Saved entries
=-=-=

(** * The NSO REST connector: a shallow embedding and its contract

    Embeds [rest/connector/libs/nso/implementation.py] (class
    [Implementation]: [connect], [disconnect], [get], [post], [patch],
    [put], [delete]) and proves the properties its specification states.

    Conventions of the embedding.
    - A Python [str] is a [string]; each character stands for the code
      point of the same number, so the strings covered are those whose
      code points are below 256.
    - [self] is the record [Self.t]; an attribute that was never assigned
      is [None] and reading it raises [AttributeError].
    - The transport ([requests]) is an oracle answering each request with
      a response or an exception; every call made to it is appended to the
      trace [wire], so that "no request was issued" is a statement about
      that trace.
    - Calls to [log] have no effect on the client and are left out, and
      with them the [verbose] argument, which only selects log lines.
    - The methods run in a state and exception monad over [world], the
      client together with the trace of the transport.

    The definitions come first (strings, [ipaddress], the world, the
    class, the observations, a testbed), then the contract. *)

From Stdlib Require Import ZArith NArith Ascii String List Bool Lia DecimalString.
From stdpp Require Import base option strings gmap.

Local Open Scope string_scope.
Local Open Scope Z_scope.
Local Open Scope list_scope.

(** ** Python string operations used by the source *)

Module PyStr.

Definition code (c : ascii) : N := N_of_ascii c.

(** [str.lower] on one character: A-Z, and the upper-case letters of
    Latin-1 (U+00C0..U+00DE but the multiplication sign U+00D7). *)
Definition lower_char (c : ascii) : ascii :=
  let n := code c in
  if ((65 <=? n) && (n <=? 90))%N then ascii_of_N (n + 32)
  else if ((192 <=? n) && (n <=? 222) && negb (n =? 215))%N
       then ascii_of_N (n + 32)
  else c.

Fixpoint lower (s : string) : string :=
  match s with
  | EmptyString => EmptyString
  | String c r => String (lower_char c) (lower r)
  end.

(** The characters [str.lstrip()] removes: TAB..CR, FS..US, space,
    NEL and the no-break space. *)
Definition isspace (c : ascii) : bool :=
  let n := code c in
  (((9 <=? n) && (n <=? 13)) || ((28 <=? n) && (n <=? 32))
   || (n =? 133) || (n =? 160))%N.

Fixpoint lstrip (s : string) : string :=
  match s with
  | EmptyString => EmptyString
  | String c r => if isspace c then lstrip r else s
  end.

(** [re.match(p, s) is not None] for a pattern [p] without
    metacharacters: [s] starts with [p]. *)
Fixpoint startswith (p s : string) : bool :=
  match p, s with
  | EmptyString, _ => true
  | String a p', String b s' => if Ascii.eqb a b then startswith p' s' else false
  | String _ _, EmptyString => false
  end.

(** [p in s] on strings. *)
Fixpoint contains (p s : string) : bool :=
  startswith p s ||
  match s with
  | EmptyString => false
  | String _ r => contains p r
  end.

(** [str(n)] for an integer. *)
Definition of_int (z : Z) : string := NilZero.string_of_int (Z.to_int z).

Definition newline : string := String (ascii_of_N 10) EmptyString.

(** [sep.join(l)] *)
Fixpoint join (sep : string) (l : list string) : string :=
  match l with
  | [] => ""
  | [x] => x
  | x :: r => x +:+ sep +:+ join sep r
  end.

(** [s.split(sep)] for a one-character separator. *)
Fixpoint split (sep : ascii) (s : string) : list string :=
  match s with
  | EmptyString => [""]
  | String c r =>
      if Ascii.eqb c sep then "" :: split sep r
      else match split sep r with
           | [] => [String c ""]
           | x :: xs => String c x :: xs
           end
  end.

End PyStr.

(** ** The part of the standard [ipaddress] module that [connect] uses

    [ip_address], the two address classes and their [exploded] property.
    Text with a zone identifier ([%]) is rejected. *)

Module IpAddress.

Record IPv4Address := { v4_ip : N }.
Record IPv6Address := { v6_ip : N }.

Inductive address :=
| V4 (a : IPv4Address)
| V6 (a : IPv6Address).

Definition digit_val (c : ascii) : option N :=
  let n := PyStr.code c in
  if ((48 <=? n) && (n <=? 57))%N then Some (n - 48)%N else None.

Definition hex_val (c : ascii) : option N :=
  let n := PyStr.code c in
  if ((48 <=? n) && (n <=? 57))%N then Some (n - 48)%N
  else if ((97 <=? n) && (n <=? 102))%N then Some (n - 87)%N
  else if ((65 <=? n) && (n <=? 70))%N then Some (n - 55)%N
  else None.

(** [int(s, base)] for a string already known to consist of digits:
    [None] as soon as a character is not a digit. *)
Fixpoint int_of (dv : ascii -> option N) (base : N) (acc : N) (s : string)
  : option N :=
  match s with
  | EmptyString => Some acc
  | String c r =>
      match dv c with
      | Some d => int_of dv base (acc * base + d)%N r
      | None => None
      end
  end.

(** [_parse_octet]: one to three decimal digits, no leading zero but
    for ["0"] itself, value at most 255. *)
Definition parse_octet (s : string) : option N :=
  match s with
  | EmptyString => None
  | String c r =>
      match int_of digit_val 10 0 s with
      | None => None
      | Some n =>
          if (3 <? String.length s)%nat then None
          else if Ascii.eqb c "0" && negb (String.eqb s "0") then None
          else if (255 <? n)%N then None
          else Some n
      end
  end.

Fixpoint pack (width : N) (acc : N) (l : list (option N)) : option N :=
  match l with
  | [] => Some acc
  | None :: _ => None
  | Some x :: r => pack width (N.lor (N.shiftl acc width) x) r
  end.

(** [IPv4Address._ip_int_from_string] *)
Definition v4_int_from_string (s : string) : option N :=
  let octets := PyStr.split "." s in
  if negb (length octets =? 4)%nat then None
  else pack 8 0 (map parse_octet octets).

(** [_parse_hextet]: one to four hexadecimal digits. *)
Definition parse_hextet (s : string) : option N :=
  match s with
  | EmptyString => None
  | _ =>
      match int_of hex_val 16 0 s with
      | None => None
      | Some n => if (4 <? String.length s)%nat then None else Some n
      end
  end.

Definition is_empty (s : string) : bool :=
  match s with EmptyString => true | _ => false end.

(** The loop that looks for the one empty part strictly inside:
    [Some None] none found, [Some (Some i)] found at index [i],
    [None] more than one. *)
Fixpoint find_skip (parts : list string) (i last : nat) (found : option nat)
  : option (option nat) :=
  match parts with
  | [] => Some found
  | p :: r =>
      if ((1 <=? i) && (i <? last))%nat && is_empty p then
        match found with
        | Some _ => None
        | None => find_skip r (S i) last (Some i)
        end
      else find_skip r (S i) last found
  end.

Definition hex4 (n : N) : string :=
  let d (k : N) : ascii :=
    let v := N.land (N.shiftr n (4 * k)) 15 in
    if (v <? 10)%N then ascii_of_N (48 + v) else ascii_of_N (87 + v) in
  String (d 3%N) (String (d 2%N) (String (d 1%N) (String (d 0%N) ""))).

Definition hex_of (n : N) : string :=
  let h := hex4 n in
  (* '%x' of a value below 65536: no leading zeros *)
  let fix strip (s : string) :=
    match s with
    | String c (String _ _ as r) => if Ascii.eqb c "0" then strip r else s
    | _ => s
    end in
  strip h.

(** [IPv6Address._ip_int_from_string] *)
Definition v6_int_from_string (s : string) : option N :=
  if is_empty s then None else
  let parts := PyStr.split ":" s in
  if (length parts <? 3)%nat then None else
  let lastp := List.last parts "" in
  let parts_opt :=
    if PyStr.contains "." lastp then
      match v4_int_from_string lastp with
      | None => None
      | Some v4 =>
          Some (List.app (removelast parts)
                  [hex_of (N.land (N.shiftr v4 16) 65535);
                   hex_of (N.land v4 65535)])
      end
    else Some parts in
  match parts_opt with
  | None => None
  | Some parts =>
      let n := length parts in
      if (9 <? n)%nat then None else
      match find_skip parts 0 (n - 1) None with
      | None => None
      | Some (Some skip_index) =>
          let parts_hi := skip_index in
          let parts_lo := (n - skip_index - 1)%nat in
          let first_empty := is_empty (List.hd "" parts) in
          let last_empty := is_empty (List.last parts "") in
          let parts_hi' := if first_empty then (parts_hi - 1)%nat else parts_hi in
          let parts_lo' := if last_empty then (parts_lo - 1)%nat else parts_lo in
          if first_empty && negb (parts_hi' =? 0)%nat then None
          else if last_empty && negb (parts_lo' =? 0)%nat then None
          else if (8 <? parts_hi' + parts_lo' + 1)%nat then None
          else
            let parts_skipped := (8 - (parts_hi' + parts_lo'))%nat in
            match pack 16 0 (map parse_hextet (firstn parts_hi' parts)) with
            | None => None
            | Some hi =>
                pack 16 (N.shiftl hi (16 * N.of_nat parts_skipped))
                     (map parse_hextet (skipn (n - parts_lo') parts))
            end
      | Some None =>
          if negb (n =? 8)%nat then None
          else if is_empty (List.hd "" parts) then None
          else if is_empty (List.last parts "") then None
          else pack 16 0 (map parse_hextet parts)
      end
  end.

(** [ip_address(text)]: an IPv4 address if the text parses as one, else
    an IPv6 address, else [ValueError] ([None]). *)
Definition ip_address (s : string) : option address :=
  match v4_int_from_string s with
  | Some n => Some (V4 {| v4_ip := n |})
  | None =>
      match v6_int_from_string s with
      | Some n => Some (V6 {| v6_ip := n |})
      | None => None
      end
  end.

(** [IPv4Address.exploded]: the dotted quad. *)
Definition v4_exploded (a : IPv4Address) : string :=
  let o (k : N) := PyStr.of_int (Z.of_N (N.land (N.shiftr (v4_ip a) (8 * k)) 255)) in
  PyStr.join "." [o 3%N; o 2%N; o 1%N; o 0%N].

(** [IPv6Address.exploded]: ['%032x'] cut in eight groups of four. *)
Definition v6_exploded (a : IPv6Address) : string :=
  let h (k : N) := hex4 (N.land (N.shiftr (v6_ip a) (16 * k)) 65535) in
  PyStr.join ":" [h 7%N; h 6%N; h 5%N; h 4%N; h 3%N; h 2%N; h 1%N; h 0%N].

End IpAddress.

(** ** Exceptions, values and the world the connector runs in *)

Inductive exn :=
| PyException (msg : string)          (* raise Exception(...) *)
| RequestException (msg : string)
| AssertionError (msg : string)
| KeyError (key : string)
| ValueError (msg : string)
| ImportError (msg : string)
| AttributeError (msg : string)
| UnboundLocalError (name : string)
| TransportError (msg : string).      (* raised inside the transport *)

Inductive outcome (A : Type) :=
| Ok (a : A)
| Raise (e : exn).
Arguments Ok {A} a.
Arguments Raise {A} e.

(** A payload "can be string or dict": the dict is kept as its items. *)
#[warnings="-register-all"]
Inductive pyvalue :=
| PyNone
| PyBool (b : bool)
| PyInt (z : Z)
| PyText (s : string)
| PyList (l : list pyvalue)
| PyDict (items : list (string * pyvalue)).

Inductive payload :=
| PStr (s : string)
| PDict (items : list (string * pyvalue)).

(** [isinstance(payload, dict)] *)
Definition is_dict (p : payload) : bool :=
  match p with PDict _ => true | PStr _ => false end.

Inductive verb := GET | POST | PATCH | PUT | DELETE.

(** [requests.structures.CaseInsensitiveDict]: the store maps the
    lower-cased key to the key as last written and its value. *)
Abbreviation headers := (gmap string (string * string)).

=-=-=

TASK OBJECTIVE
Write down only how many lines of the entries above include the word "Open".

FINISHED TASK
3